TensorFlow warnings about unnecessary retracing

faustomorales / keras-ocr

A packaged and flexible version of the CRAFT text detector and Keras CRNN recognition model.

https://keras-ocr.readthedocs.io/

MIT License

1.39k stars 356 forks source link

TensorFlow warnings about unnecessary retracing #63

Open Dobiasd opened 4 years ago

Dobiasd commented 4 years ago

The following minimal example (main.py)

import keras_ocr

pipeline = keras_ocr.pipeline.Pipeline()

image_urls = [
    "https://i.imgur.com/euIw5Dt.png",
    "https://i.imgur.com/fAT6keX.png",
    "https://i.imgur.com/RlxBrvX.png",
    "https://i.imgur.com/pWBX9z5.png",
    "https://i.imgur.com/tzfitxz.png",
    "https://i.imgur.com/VPPpRJg.png"
]

for image_url in image_urls:
    image = keras_ocr.tools.read(image_url)
    predictions = pipeline.recognize([image])

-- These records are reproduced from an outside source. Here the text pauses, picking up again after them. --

Lemma last_opt_map {A B : Type} (g : A -> B) (l : list A) :
  last_opt (map g l) = option_map g (last_opt l).
Proof.
  induction l as [|a [|a' l] IH]; try reflexivity.
  exact IH.
Qed.

Lemma last_value_map {A B : Type} (g : A -> B) (l : list A) (d : B) :
  match last_opt (map g l) with Some x => x | None => d end
  = match last_opt l with Some s => g s | None => d end.
Proof. rewrite last_opt_map. now destruct (last_opt l). Qed.

(** Indexing a column with the indices [np.where] found on the dates
    selects the rows whose date passes the test. *)
Lemma take_where {A : Type} (p : Z -> bool) (d : list Z) :
  forall (v pre : list A),
    length d = length v ->
    mapM (py_index (pre ++ v)) (where_from p (Z.of_nat (length pre)) d)
    = Ok (map snd (filter (fun s => p (fst s)) (combine d v))).
Proof.
  induction d as [|x d IH]; intros v pre Hlen.
  - reflexivity.
  - destruct v as [|y v]; [discriminate|].
    simpl in Hlen. injection Hlen as Hlen.
    assert (Hnext : Z.of_nat (length pre) + 1 = Z.of_nat (length (pre ++ [y])))
      by (rewrite length_app; simpl; lia).
    assert (Happ : pre ++ y :: v = (pre ++ [y]) ++ v) by now rewrite <- app_assoc.
    simpl. destruct (p x).
    + simpl. rewrite py_index_app_here. simpl.
      rewrite Hnext, Happ, IH by assumption. reflexivity.
    + rewrite Hnext, Happ, IH by assumption. reflexivity.
Qed.

Lemma filter_combine_self (p : Z -> bool) (d : list Z) :
  map snd (filter (fun s => p (fst s)) (combine d d)) = filter p d.
Proof.
  induction d as [|x d IH]; simpl; [reflexivity|].
  destruct (p x); simpl; now rewrite IH.
Qed.

Lemma filter_combine_fst {A : Type} (p : Z -> bool) (d : list Z) (v : list A) :
  length d = length v ->
  map fst (filter (fun s => p (fst s)) (combine d v)) = filter p d.
Proof.
  revert v; induction d as [|x d IH]; intros [|y v] H; try discriminate; simpl;
    [reflexivity|].
  injection H as H. destruct (p x); simpl; now rewrite IH.
Qed.

(* ================================================================= *)
(** ** Bounding-point reconstruction *)

(** C7. For change-only samples and a window, the reconstruction
    returns the samples clipped to the window, preceded by a sample at
    exactly the start that carries the value of the last input sample
    strictly before the start (NaN when there is none) and followed by
    a sample at exactly the end that carries the value of the last
    input sample strictly before the end (NaN when there is none). *)
Theorem bounding_points_reconstruction
  (date_list : list datetime) (value_list : list euvalue) (starttime endtime : datetime) :
  length date_list = length value_list ->
  let samples := combine date_list value_list in
  let clipped := clip_to_window samples starttime endtime in
  change_only_bounding_points date_list value_list starttime endtime
  = Ok (starttime :: map fst clipped ++ [endtime],
        held_before samples starttime :: map snd clipped ++
        [held_before samples endtime]).
Proof.
  intros Hlen samples clipped.
  unfold change_only_bounding_points, np_where, take.
  pose proof (take_where (fun t => t <? starttime) date_list value_list [] Hlen) as Hs.
  pose proof (take_where (fun t => t <? endtime) date_list value_list [] Hlen) as He.
  pose proof (take_where (fun t => (t <=? endtime) && (starttime <=? t))
                date_list value_list [] Hlen) as Hv.
  pose proof (take_where (fun t => (t <=? endtime) && (starttime <=? t))
                date_list date_list [] eq_refl) as Hd.
  simpl in Hs, He, Hv, Hd.
  rewrite (mapM_last _ _ _ (Num nan) Hs), (mapM_last _ _ _ (Num nan) He).
  simpl. rewrite Hd, Hv. simpl.
  rewrite (filter_combine_self (fun t => (t <=? endtime) && (starttime <=? t))).
  rewrite !last_value_map.
  unfold clipped, clip_to_window, held_before, samples.
  rewrite (filter_combine_fst (fun t => (t <=? endtime) && (starttime <=? t)))
    by assumption.
  reflexivity.
Qed.

(** The example of the specification: samples (5, 1) and (15, 2) over
    the window from 0 to 20. *)
Lemma bounding_points_reconstruction_example :
  change_only_bounding_points [5; 15] [Num (float_of_int 1); Num (float_of_int 2)] 0 20
  = Ok ([0; 5; 15; 20],
        [Num nan; Num (float_of_int 1); Num (float_of_int 2); Num (float_of_int 2)]).
Proof.
  exact (bounding_points_reconstruction
           [5; 15] [Num (float_of_int 1); Num (float_of_int 2)] 0 20 eq_refl).
Defined.

(* ================================================================= *)
(** ** Change-only expansion *)

Lemma py_index_in_range {A : Type} (l : list A) (i : Z) :
  - Z.of_nat (length l) <= i < Z.of_nat (length l) -> exists a, py_index l i = Ok a.
Proof.
  intros Hi. unfold py_index.
  set (j := if i <? 0 then i + Z.of_nat (length l) else i).
  assert (Hj : 0 <= j < Z.of_nat (length l)).
  { unfold j. destruct (i <? 0) eqn:E; [apply Z.ltb_lt in E | apply Z.ltb_ge in E]; lia. }
  replace ((0 <=? j) && (j <? Z.of_nat (length l))) with true
    by (symmetry; apply andb_true_iff; split; [apply Z.leb_le | apply Z.ltb_lt]; lia).
  destruct (nth_error l (Z.to_nat j)) as [a|] eqn:E; [eauto|].
  apply nth_error_None in E. lia.
Qed.
(** * cockpit.transports: file-descriptor transports for asyncio

    A shallow embedding of [src/cockpit/transports.py] and the properties of
    its duplex transport: write queueing and draining, half-close, close and
    abort sequencing, read-side end of file, flow-control notifications and the
    pseudo-terminal flavour of the subprocess transport.

    Conventions of the embedding.
    - The objects the module mutates ([self], the event loop's reader and
      writer tables) live in one [world]; every method is a computation in a
      state-and-exception monad [M].  As in Python, what a method wrote before
      it raised stays written.
    - The operating system is an oracle: the answer of each [os.read],
      [os.write], [os.writev] is an argument of the method that makes the call.
    - Calls made on the protocol (the consumer) and effects on the kernel are
      appended to [trace].  Protocol callbacks are taken to return without
      calling back into the transport; [eof_received]'s answer is an argument.
    - The loop's tables hold only what this module registers.
    - [os_writev] also has the answers of a gather write on [self._out_fd],
      which the call as written, [os.writev(self._queue)], never gets: they
      add runs to [reachable], so what is proved of every reachable state
      holds of the source; what the source itself does is said of the calls
      that are [as_written].
    - The constructor of the subprocess transport is modelled from
      [os.openpty] and [subprocess.Popen] on: the registration with the child
      watcher ([_get_watcher], modelled by itself) is not part of it, and a
      [window] is taken to fit the 16 bits [set_window_size] packs it in. *)

From stdpp Require Import base option list gmap.
From Stdlib Require Import ZArith Lia.
From Stdlib Require Strings.Byte.

Open Scope Z_scope.

(** ** Data *)

Abbreviation bytes := (list Byte.byte).

(** len(block), as the integer the code compares byte counts with. *)
Definition len (b : bytes) : Z := Z.of_nat (length b).

(** block[n:] and block[:n] for 0 <= n. *)
Definition bytes_from (n : Z) (b : bytes) : bytes := drop (Z.to_nat n) b.
Definition bytes_upto (n : Z) (b : bytes) : bytes := take (Z.to_nat n) b.

(** The exceptions the module raises, or lets through.  [OSError] carries the
    subclass that matters to the handlers: [IOError] is an alias of [OSError],
    so [except IOError] takes every [OSError c]; [except BrokenPipeError] takes
    only [OSError EPIPE]. *)
Inductive oserror := EPIPE | EIO | EAGAIN | EOTHER.

Inductive exn :=
| AssertionError
| NotImplementedError
| RuntimeError
| TypeError
| AttributeError
| IndexError
| OSError (c : oserror).

Definition is_IOError (e : exn) : bool :=
  match e with OSError _ => true | _ => false end.

Definition is_BrokenPipeError (e : exn) : bool :=
  match e with OSError EPIPE => true | _ => false end.

(** Answers of the operating system. *)
Inductive read_answer :=
| RdData (data : bytes)          (* os.read returned data; b'' at end of file *)
| RdFail (c : oserror).          (* os.read raised *)

Inductive write_answer :=
| WrAccepted (n_bytes : Z)       (* os.write returned the number of bytes taken *)
| WrFail (c : oserror).          (* os.write raised *)

(** [_write_ready] calls [os.writev(self._queue)], with the buffer list as the
    only argument.  [os.writev] is declared as [writev(fd, buffers)]: CPython
    rejects a call with one argument with [TypeError] before any I/O
    ([WvArity]).  The other two answers are those of the gather write itself,
    so that the handler's body is covered as well. *)
Inductive writev_answer :=
| WvArity
| WvAccepted (n_bytes : Z)
| WvFail (c : oserror).

(** subprocess.Popen's stdin/stdout/stderr arguments. *)
Inductive stdio_arg := PIPE | DEVNULL | STDOUT | FD (fd : Z).

(** The Popen object: a stream attribute is a file object (here its fileno)
    exactly when PIPE was asked for that stream, and None otherwise. *)
Record Popen := mkPopen {
  pid : Z;
  p_stdin : option Z;
  p_stdout : option Z;
  p_stderr : option Z
}.

Record Spooler := mkSpooler {
  sp_fd : Z;
  sp_contents : list bytes
}.

(** The three classes built on [_Transport], each with the attributes it sets
    once, in its constructor.  [_Transport] itself leaves [can_write_eof] and
    [_write_eof_now] to them (its own raise NotImplementedError), and every
    transport is an instance of one of the three. *)
Inductive endpoint :=
| SubprocessTransport (_process : Popen) (_pty_fd : option Z)
| SocketTransport (_socket : Z)
| StdioTransport.

Record transport := mkTransport {
  _queue : option (list bytes);
  _in_fd : Z;
  _out_fd : Z;
  _closing : bool;
  _is_reading : bool;
  _eof : bool;
  _eio_is_eof : bool;
  sub : endpoint;
  _stderr : option Spooler;      (* SubprocessTransport only *)
  _returncode : option Z         (* SubprocessTransport only *)
}.

(** Callbacks the module hands to loop.add_reader / loop.add_writer. *)
Inductive handler := H_read_ready | H_write_ready | H_spooler_read_ready.

Record event_loop := mkLoop {
  readers : gmap Z handler;
  writers : gmap Z handler
}.

(** What the outside sees: calls on the protocol and effects on the kernel. *)
Inductive obs :=
| connection_made
| data_received (data : bytes)
| eof_received
| connection_lost (exc : option exn)
| pause_writing
| resume_writing
| process_exited
| os_wrote (fd : Z) (data : bytes)      (* bytes the kernel took from a write *)
| stdin_closed (fd : Z)                 (* self._process.stdin.close() *)
| shutdown_wr (fd : Z)                  (* socket.shutdown(SHUT_WR) *)
| os_closed (fd : Z)
| window_size (fd : Z) (rows cols : Z). (* ioctl TIOCSWINSZ *)

Record world := mkWorld {
  self : transport;
  loop : event_loop;
  trace : list obs
}.

(** ** The state-and-exception monad *)

Inductive result (A : Type) :=
| Ok (a : A)
| Raise (e : exn).
Arguments Ok {A} a.
Arguments Raise {A} e.

Definition M (A : Type) : Type := world -> result A * world.

Definition ret {A} (a : A) : M A := fun w => (Ok a, w).

Definition bind {A B} (c : M A) (k : A -> M B) : M B :=
  fun w => match c w with
           | (Ok a, w') => k a w'
           | (Raise e, w') => (Raise e, w')
           end.

Declare Scope py_scope.
Delimit Scope py_scope with py.
Notation "x ← c ; k" := (bind c (fun x => k))
  (at level 20, c at level 100, k at level 200, only parsing) : py_scope.
Notation "c ;; k" := (bind c (fun _ => k))
  (at level 100, k at level 200, only parsing, right associativity) : py_scope.
Open Scope py_scope.

Definition raise {A} (e : exn) : M A := fun w => (Raise e, w).

(** try: c / except <class> as e: h e *)
Definition try_except {A} (c : M A) (catches : exn -> bool) (h : exn -> M A) : M A :=
  fun w => match c w with
           | (Raise e, w') => if catches e then h e w' else (Raise e, w')
           | r => r
           end.

Definition gets {A} (f : transport -> A) : M A := fun w => (Ok (f (self w)), w).

Definition modify (f : transport -> transport) : M unit :=
  fun w => (Ok tt, mkWorld (f (self w)) (loop w) (trace w)).

Definition on_loop (f : event_loop -> event_loop) : M unit :=
  fun w => (Ok tt, mkWorld (self w) (f (loop w)) (trace w)).

Definition emit (o : obs) : M unit :=
  fun w => (Ok tt, mkWorld (self w) (loop w) (trace w ++ [o])).

Definition assert_ (b : bool) : M unit :=
  if b then ret tt else raise AssertionError.

(** Attribute assignments. *)
Definition set_queue (x : option (list bytes)) (t : transport) : transport :=
  mkTransport x (_in_fd t) (_out_fd t) (_closing t) (_is_reading t)
              (_eof t) (_eio_is_eof t) (sub t) (_stderr t) (_returncode t).
Definition set_in_fd (x : Z) (t : transport) : transport :=
  mkTransport (_queue t) x (_out_fd t) (_closing t) (_is_reading t)
              (_eof t) (_eio_is_eof t) (sub t) (_stderr t) (_returncode t).
Definition set_out_fd (x : Z) (t : transport) : transport :=
  mkTransport (_queue t) (_in_fd t) x (_closing t) (_is_reading t)
              (_eof t) (_eio_is_eof t) (sub t) (_stderr t) (_returncode t).
Definition set_closing (x : bool) (t : transport) : transport :=
  mkTransport (_queue t) (_in_fd t) (_out_fd t) x (_is_reading t)
              (_eof t) (_eio_is_eof t) (sub t) (_stderr t) (_returncode t).
Definition set_is_reading (x : bool) (t : transport) : transport :=
  mkTransport (_queue t) (_in_fd t) (_out_fd t) (_closing t) x
              (_eof t) (_eio_is_eof t) (sub t) (_stderr t) (_returncode t).
Definition set_eof (x : bool) (t : transport) : transport :=
  mkTransport (_queue t) (_in_fd t) (_out_fd t) (_closing t) (_is_reading t)
              x (_eio_is_eof t) (sub t) (_stderr t) (_returncode t).
Definition set_stderr (x : option Spooler) (t : transport) : transport :=
  mkTransport (_queue t) (_in_fd t) (_out_fd t) (_closing t) (_is_reading t)
              (_eof t) (_eio_is_eof t) (sub t) x (_returncode t).
Definition set_returncode (x : option Z) (t : transport) : transport :=
  mkTransport (_queue t) (_in_fd t) (_out_fd t) (_closing t) (_is_reading t)
              (_eof t) (_eio_is_eof t) (sub t) (_stderr t) x.

(** The loop's registration primitives. *)
Definition add_reader (fd : Z) (h : handler) : M unit :=
  on_loop (fun l => mkLoop (<[fd := h]> (readers l)) (writers l)).
Definition remove_reader (fd : Z) : M unit :=
  on_loop (fun l => mkLoop (delete fd (readers l)) (writers l)).
Definition add_writer (fd : Z) (h : handler) : M unit :=
  on_loop (fun l => mkLoop (readers l) (<[fd := h]> (writers l))).
Definition remove_writer (fd : Z) : M unit :=
  on_loop (fun l => mkLoop (readers l) (delete fd (writers l))).

(** The system calls, answered by the oracle. *)
Definition os_read (r : read_answer) : M bytes :=
  match r with
  | RdData data => ret data
  | RdFail c => raise (OSError c)
  end.

Definition os_write (fd : Z) (data : bytes) (r : write_answer) : M Z :=
  match r with
  | WrAccepted n => emit (os_wrote fd (bytes_upto n data)) ;; ret n
  | WrFail c => raise (OSError c)
  end.

(** [os.writev(self._queue)] as the source has it; for the two answers of the
    gather write the descriptor is the one registered for writing,
    [self._out_fd]. *)
Definition os_writev (fd : Z) (buffers : list bytes) (r : writev_answer) : M Z :=
  match r with
  | WvArity => raise TypeError
  | WvAccepted n => emit (os_wrote fd (bytes_upto n (concat buffers))) ;; ret n
  | WvFail c => raise (OSError c)
  end.

(** ** class _Transport *)

Definition BLOCK_SIZE : Z := 1024 * 1024.

Definition pause_reading : M unit :=
  reading ← gets _is_reading;
  if reading then
    fd ← gets _in_fd;
    remove_reader fd;;
    modify (set_is_reading false)
  else ret tt.

Definition resume_reading : M unit :=
  reading ← gets _is_reading;
  fd ← gets _in_fd;
  if negb reading && negb (fd =? -1) then
    add_reader fd H_read_ready;;
    modify (set_is_reading true)
  else ret tt.

Definition _close_reader : M unit :=
  pause_reading;;
  modify (set_in_fd (-1)).

Definition _remove_write_queue : M unit :=
  q ← gets _queue;
  match q with
  | Some _ =>
      emit resume_writing;;
      fd ← gets _out_fd;
      remove_writer fd;;
      modify (set_queue None)
  | None => ret tt
  end.

Definition _create_write_queue (data : bytes) : M unit :=
  q ← gets _queue;
  match q with
  | Some _ => raise AssertionError       (* assert self._queue is None *)
  | None =>
      fd ← gets _out_fd;
      add_writer fd H_write_ready;;
      modify (set_queue (Some [data]));;
      emit pause_writing
  end.

Definition abort : M unit :=
  modify (set_closing true);;
  _close_reader;;
  _remove_write_queue;;
  emit (connection_lost None).

(** can_write_eof and _write_eof_now, as the three classes define them. *)
Definition can_write_eof : M bool :=
  e ← gets sub;
  match e with
  | SubprocessTransport process _ => ret (bool_decide (p_stdin process ≠ None))
  | SocketTransport _ => ret true
  | StdioTransport => ret false
  end.

Definition _write_eof_now : M unit :=
  e ← gets sub;
  match e with
  | SubprocessTransport process _ =>
      match p_stdin process with
      | Some fd =>
          emit (stdin_closed fd);;
          modify (set_out_fd (-1))
      | None => ret tt
      end
  | SocketTransport sock => emit (shutdown_wr sock)
  | StdioTransport => raise RuntimeError
  end.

produces there TensorFlow warnings:

WARNING:tensorflow:5 out of the last 5 calls to <function _make_execution_function.<locals>.distributed_function at 0x7f0284309cb0> triggered tf.function retracing. Tracing is expensive and the excessive number of tracings is likely due to passing python objects instead of tensors. Also, tf.function has experimental_relax_shapes=True option that relaxes argument shapes that can avoid unnecessary retracing. Please refer to https://www.tensorflow.org/tutorials/customization/performance#python_or_tensor_args and https://www.tensorflow.org/api_docs/python/tf/function for more details.
WARNING:tensorflow:6 out of the last 6 calls to <function _make_execution_function.<locals>.distributed_function at 0x7f0284309cb0> triggered tf.function retracing. Tracing is expensive and the excessive number of tracings is likely due to passing python objects instead of tensors. Also, tf.function has experimental_relax_shapes=True option that relaxes argument shapes that can avoid unnecessary retracing. Please refer to https://www.tensorflow.org/tutorials/customization/performance#python_or_tensor_args and https://www.tensorflow.org/api_docs/python/tf/function for more details.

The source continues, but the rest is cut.